++++ Extracted data

(* ===== verification/CoapProps.v ===== *)
(** * CoapProps: what the events and the handlers of a CoAP server do to its requests

    The array refines a map from keys to requests, a key being the text of a client's
    port and address; a handler changes no request but that under the key of its own
    client; and every state a server reaches is well-formed. *)

From stdpp Require Import gmap.
From S2P Require Import Prelude.
From S2P Require Import SafeC.
From S2P Require Import EstTypes.
From S2P Require Import EstState.
From S2P Require Import Search.
From S2P Require Import Table.
From S2P Require Import EstUtil.
From S2P Require Import ClientProps.
From S2P Require Import ServerResponseProps.
From S2P Require Import CoapReq.
From S2P Require Import CoapServer.
From S2P Require Import EstLogic.
From S2P Require Import CoapReqProps.

(** Splits on what a hypothesis matches on. *)
Ltac destr_in H :=
  match type of H with
  | context [if ?x then _ else _] => destruct x
  | context [match ?x with Some _ => _ | None => _ end] => destruct x as [[]|]
  end.

Section Isolation.
Context {L : OpenSSL} {C : CoapLib}.

(** ** Parts of a handler that have the node of their client *)

(** Everything but the nodes. *)
Definition same_but_nodes (s s' : EST_COAP_CTX) : Prop :=
  set_coap_req_array None s' = set_coap_req_array None s.

Record kept (k : bytes) (i : nat) (s s' : EST_COAP_CTX) : Prop := {
  kp_valid : valid s';
  kp_node : exists n, node_at s' k i n;
  kp_others : forall k', k' <> k -> reqs s' !! k' = reqs s !! k';
  kp_config : same_but_nodes s s'
}.

Definition keeps (k : bytes) (i : nat) (a b : EST_COAP_CTX * world) : Prop :=
  valid (fst a) -> (exists n, node_at (fst a) k i n) -> kept k i (fst a) (fst b).

#[export] Instance keeps_preorder k i : PreOrder (keeps k i).
Proof.
  split.
  - intros [s w] Hv Hn. by split.
  - intros [s1 w1] [s2 w2] [s3 w3] H1 H2 Hv Hn. destruct (H1 Hv Hn) as [Hv2 Hn2 Ho2 Hc2].
    destruct (H2 Hv2 Hn2) as [Hv3 Hn3 Ho3 Hc3]. split; [done|done| |].
    + intros k' Hk. by rewrite Ho3, Ho2.
    + unfold same_but_nodes in *. cbn in *. by rewrite Hc3.
Qed.

Lemma keeps_lift k i {A} (m : M A) : csat (keeps k i) (lift m).
Proof. apply (csat_lift _ m (fun _ _ => True)); [intros s w w' _ Hv Hn; by split|done]. Qed.

(** A node changes and stays well-formed. *)
Lemma keeps_upd_node k i f : (forall n, req_key (f n) = req_key n) -> (forall n, node_ok n -> node_ok (f n)) ->
  csat (keeps k i) (upd_node i f).
Proof.
  intros Hk Hok s w r s' w' H Hv [n Hn]. rewrite (upd_node_run i f s w k n Hn) in H. injection H as _ <- _.
  destruct (with_node_spec s k i n (f n) Hv Hn) as (Hv' & Hn' & Hr).
  - destruct Hn as (arr & _ & _ & <- & _). unfold node_key. by rewrite Hk.
  - by eapply Hok, node_at_ok.
  - split; [done|by eexists| |done]. intros k' Hne. cbn. rewrite Hr. by apply lookup_insert_ne.
Qed.

Lemma keeps_reinit k i req : csat (keeps k i) (reinit_coap_req i req).
Proof. apply keeps_upd_node; [done|]. intros n. apply reinit_ok. Qed.

Lemma keeps_clear k i : csat (keeps k i) (upd_node i clear_req_buf).
Proof.
  apply keeps_upd_node; intros n; unfold clear_req_buf; destruct (negb _); try done.
  all: intros []; split; cbn; first [done | apply zero_buf_length | unfold COAP_REQ_NODE_BUF_LEN_MAX; lia].
Qed.

Lemma keeps_copy_block k i offset data : 0 <= offset -> csat (keeps k i) (copy_block i offset data).
Proof.
  intros Ho. unfold copy_block. destruct (_ >? _) eqn:E; [apply csat_undefined|]. b2p.
  apply keeps_upd_node; [done|]. intros n []. split; cbn; try done.
  - by rewrite length_store.
  - lia.
Qed.

Lemma keeps_store_response k i der : csat (keeps k i) (store_response i der).
Proof.
  unfold store_response. destruct (_ >? _) eqn:E; [apply csat_stop, _|]. b2p.
  apply keeps_upd_node; [done|]. intros n []. split; cbn; try done.
  - by rewrite length_store.
  - lia.
Qed.

#[local] Hint Resolve keeps_lift keeps_reinit keeps_clear keeps_store_response : csat.

Lemma keeps_receive_block k i b data : csat (keeps k i) (receive_block i b data).
Proof.
  assert (Ho : 0 <= block_offset b).
  { unfold block_offset, wrap_u. by apply Z.mod_pos_bound. }
  unfold receive_block. csat_auto; by apply keeps_copy_block.
Qed.

Lemma keeps_receive_request k i request response : csat (keeps k i) (receive_request i request response).
Proof.
  assert (Hb := keeps_receive_block k i). assert (Hc := fun d => keeps_copy_block k i 0 d ltac:(lia)).
  unfold receive_request. csat_auto.
Qed.

Lemma keeps_restart_request k i req request : csat (keeps k i) (restart_request i req request).
Proof. unfold restart_request. csat_auto. Qed.

Lemma keeps_received_csr k i : csat (keeps k i) (received_csr i).
Proof. unfold received_csr. csat_auto. Qed.

Lemma keeps_decode_response k i b64 n max : csat (keeps k i) (decode_response b64 n max).
Proof. unfold decode_response. csat_auto. Qed.

Lemma keeps_check_rc k i code : csat (keeps k i) (check_rc code).
Proof. unfold check_rc. csat_auto. Qed.

Lemma keeps_check_accept k i request media : csat (keeps k i) (check_accept request media).
Proof. unfold check_accept. csat_auto. Qed.

Lemma keeps_start_event k i peer uri : csat (keeps k i) (start_event peer uri).
Proof. unfold start_event. csat_auto. Qed.

Lemma keeps_string_copy k i buf : csat (keeps k i) (string_copy buf).
Proof. unfold string_copy. csat_auto. Qed.

Lemma keeps_send_response k i request response code media :
  csat (keeps k i) (send_response i request response code media).
Proof. unfold send_response. csat_auto. Qed.

#[local] Hint Resolve keeps_receive_request keeps_restart_request keeps_received_csr keeps_decode_response
  keeps_check_rc keeps_check_accept keeps_start_event keeps_string_copy keeps_send_response : csat.

Section Handlers.
Variables (ENABLE_BRSKI : bool) (uriparser : option (bytes -> option (list UriPathSegment))).
Variables (EST_VER_STRING : bytes) (malloc_junk : nat -> bytes).

Lemma keeps_run_enroll k i ssl peer csr b64 req :
  csat (keeps k i) (run_enroll ENABLE_BRSKI uriparser EST_VER_STRING malloc_junk ssl peer csr b64 req).
Proof. unfold run_enroll. csat_auto. Qed.

Lemma keeps_run_keygen k i ssl peer csr b64 :
  csat (keeps k i) (run_keygen ENABLE_BRSKI uriparser EST_VER_STRING malloc_junk ssl peer csr b64).
Proof. unfold run_keygen. csat_auto. Qed.

Lemma keeps_skg_response k i cert key : csat (keeps k i) (skg_response i cert key).
Proof. unfold skg_response. csat_auto. Qed.

#[local] Hint Resolve keeps_run_enroll keeps_run_keygen keeps_skg_response : csat.

Lemma keeps_sen_receive k i uri ssl peer req request response :
  csat (keeps k i) (sen_receive ENABLE_BRSKI uriparser EST_VER_STRING malloc_junk i uri ssl peer req request response).
Proof. unfold sen_receive, sen_request. csat_auto. Qed.

Lemma keeps_skg_receive k i uri ssl peer request response :
  csat (keeps k i) (skg_receive ENABLE_BRSKI uriparser EST_VER_STRING malloc_junk i uri ssl peer request response).
Proof. unfold skg_receive, skg_request. csat_auto. Qed.

Lemma keeps_crts_request k i uri peer request :
  csat (keeps k i) (crts_request ENABLE_BRSKI uriparser EST_VER_STRING malloc_junk i uri peer request).
Proof. unfold crts_request. csat_auto. Qed.

Lemma keeps_att_request k i uri peer request :
  csat (keeps k i) (att_request ENABLE_BRSKI uriparser EST_VER_STRING malloc_junk i uri peer request).
Proof. unfold att_request. csat_auto. Qed.

#[local] Hint Resolve keeps_sen_receive keeps_skg_receive keeps_crts_request keeps_att_request : csat.

(** ** Whole handlers *)

(** Only the request of the client at an address changes. *)
Record own_only (addr : coap_address_t) (s s' : EST_COAP_CTX) : Prop := {
  ow_valid : valid s';
  ow_others : forall k', search_key addr <> Some k' -> reqs s' !! k' = reqs s !! k';
  ow_config : same_config s s'
}.

Definition own (addr : coap_address_t) (a b : EST_COAP_CTX * world) : Prop :=
  valid (fst a) -> own_only addr (fst a) (fst b).

#[export] Instance own_preorder addr : PreOrder (own addr).
Proof.
  split.
  - intros [s w] Hv. by split.
  - intros [s1 w1] [s2 w2] [s3 w3] H1 H2 Hv. destruct (H1 Hv) as [Hv2 Ho2 Hc2].
    destruct (H2 Hv2) as [Hv3 Ho3 Hc3]. split; [done| |].
    + intros k' Hk. by rewrite Ho3, Ho2.
    + unfold same_config in *. cbn in *. by rewrite Hc3.
Qed.

Lemma kept_own addr k i s s' : search_key addr = Some k -> kept k i s s' -> own_only addr s s'.
Proof.
  intros Hk [Hv _ Ho Hc]. split; [done| |].
  - intros k' Hk'. apply Ho. congruence.
  - exact (f_equal (set_coap_req_cnt 0) Hc).
Qed.

Lemma own_lift addr {A} (m : M A) : csat (own addr) (lift m).
Proof. apply (csat_lift _ m (fun _ _ => True)); [intros s w w' _ Hv; by split|done]. Qed.

(** After the node of the client was found. *)
Lemma own_need_req addr req {A} (f : nat -> CM A) : good_addr addr ->
  (forall k i, csat (keeps k i) (f i)) -> csat (own addr) (need_req addr req ≫= f).
Proof.
  intros Ha Hf s w r s' w' H Hv. cbn in Hv.
  assert (Hroom : ipstr_room).
  { apply (get_coap_req_room addr req s w). intros E. unfold need_req, mbind, CM_bind in H. by rewrite E in H. }
  destruct (search_key addr) as [k|] eqn:Hk.
  2:{ unfold need_req, get_coap_req in H. destruct (clear_src_ipstr_room Hroom) as [f0 E0].
      rewrite E0, Hk in H. injection H as _ <- _. by split. }
  destruct (get_coap_req_map s addr k req w Hroom Hv Ha Hk) as (p & s1 & E & Hv1 & Hc1 & Hm & Hat).
  assert (Ho1 : own_only addr s s1).
  { split; [done| |done]. intros k' Hne. assert (Hr : reqs s1 = snd (map_get (cur_max_coap_req_array s) k req (reqs s)))
      by by rewrite Hm. rewrite Hr. unfold map_get. destruct (reqs s !! k); [|destruct (decide _)]; cbn; try done;
      by rewrite lookup_insert_ne by congruence. }
  assert (En : need_req addr req s w = match p with None => Some (inl (ErrorExit 500), s1, w) | Some i => Some (inr i, s1, w) end).
  { unfold need_req. rewrite (cbind_run _ _ _ _ _ _ _ E). by destruct p. }
  destruct p as [i|].
  - rewrite (cbind_run _ _ _ _ _ _ _ En) in H. apply Hf with (k := k) in H.
    assert (Hk1 := H Hv1 (Hat i eq_refl)). apply (kept_own addr) in Hk1; [|done].
    exact (@PreOrder_Transitive _ (own addr) _ (s, w) (s1, w) (s', w') (fun _ => Ho1) (fun _ => Hk1) Hv).
  - rewrite (cbind_stop _ _ _ _ _ _ _ En) in H. by injection H as _ <- _.
Qed.

Lemma own_finish addr peer uri response body :
  csat (own addr) body -> csat (own addr) (coap_finish peer uri response body).
Proof.
  intros Hb s w r s' w' H. unfold coap_finish in H.
  destruct (body s w) as [[[[[code pdu|code|code]|[code pdu]] s1] w1]|] eqn:E; [..|done].
  all: apply Hb in E; repeat destr_in H; try done; by injection H as _ <- _.
Qed.

Lemma own_check_content addr request : csat (own addr) (check_content_format request).
Proof. unfold check_content_format. csat_auto. Qed.

Lemma own_need_cert addr session : csat (own addr) (need_cert session).
Proof. unfold need_cert. csat_auto. Qed.

#[local] Hint Resolve own_check_content own_need_cert own_finish own_need_req : csat.

Lemma own_handler path method h uri session request response :
  good_addr (remote_addr session) ->
  (path, method, h) ∈ est_server_coap_init_resources ENABLE_BRSKI uriparser EST_VER_STRING malloc_junk ->
  csat (own (remote_addr session)) (h uri session request response).
Proof.
  intros Ha Hh. unfold est_server_coap_init_resources in Hh. rewrite !elem_of_cons, elem_of_nil in Hh.
  destruct Hh as [[= _ _ ->]|[[= _ _ ->]|[[= _ _ ->]|[[= _ _ ->]|[[= _ _ ->]|[]]]]]].
  all: unfold est_coap_sen_handler, est_coap_skg_handler, est_coap_crts_handler, est_coap_att_handler.
  all: apply own_finish; repeat first [apply own_need_req; [done|intros ??; csat_auto]|csat_step].
Qed.


(** Two clients whose ports are written with the same number of digits, and that differ
    in their port or in the text of their address. *)
Definition told_apart (a b : coap_address_t) : Prop :=
  let '(_, ip, port) := est_invoke_enroll_get_ip_port a in
  let '(_, ip', port') := est_invoke_enroll_get_ip_port b in
  length (fmt_d port) = length (fmt_d port') /\ (port <> port' \/ ip <> ip').

Lemma fmt_d_inj m n : 0 <= m < 65536 -> 0 <= n < 65536 -> fmt_d m = fmt_d n -> m = n.
Proof.
  intros Hm Hn E. rewrite <- (fmt_d_value m), <- (fmt_d_value n), E; [done|..]; split; try lia.
  all: etrans; [apply Hm || apply Hn|]; done.
Qed.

++++++++

→ Task goal: Please copy exactly, and only, the lines from the line containing "destruct (body s" through the last line of the records, with both ends included.

→ Solution:
  destruct (body s w) as [[[[[code pdu|code|code]|[code pdu]] s1] w1]|] eqn:E; [..|done].
  all: apply Hb in E; repeat destr_in H; try done; by injection H as _ <- _.
Qed.

Lemma own_check_content addr request : csat (own addr) (check_content_format request).
Proof. unfold check_content_format. csat_auto. Qed.

Lemma own_need_cert addr session : csat (own addr) (need_cert session).
Proof. unfold need_cert. csat_auto. Qed.

#[local] Hint Resolve own_check_content own_need_cert own_finish own_need_req : csat.

Lemma own_handler path method h uri session request response :
  good_addr (remote_addr session) ->
  (path, method, h) ∈ est_server_coap_init_resources ENABLE_BRSKI uriparser EST_VER_STRING malloc_junk ->
  csat (own (remote_addr session)) (h uri session request response).
Proof.
  intros Ha Hh. unfold est_server_coap_init_resources in Hh. rewrite !elem_of_cons, elem_of_nil in Hh.
  destruct Hh as [[= _ _ ->]|[[= _ _ ->]|[[= _ _ ->]|[[= _ _ ->]|[[= _ _ ->]|[]]]]]].
  all: unfold est_coap_sen_handler, est_coap_skg_handler, est_coap_crts_handler, est_coap_att_handler.
  all: apply own_finish; repeat first [apply own_need_req; [done|intros ??; csat_auto]|csat_step].
Qed.


(** Two clients whose ports are written with the same number of digits, and that differ
    in their port or in the text of their address. *)
Definition told_apart (a b : coap_address_t) : Prop :=
  let '(_, ip, port) := est_invoke_enroll_get_ip_port a in
  let '(_, ip', port') := est_invoke_enroll_get_ip_port b in
  length (fmt_d port) = length (fmt_d port') /\ (port <> port' \/ ip <> ip').

Lemma fmt_d_inj m n : 0 <= m < 65536 -> 0 <= n < 65536 -> fmt_d m = fmt_d n -> m = n.
Proof.
  intros Hm Hn E. rewrite <- (fmt_d_value m), <- (fmt_d_value n), E; [done|..]; split; try lia.
  all: etrans; [apply Hm || apply Hn|]; done.
Qed.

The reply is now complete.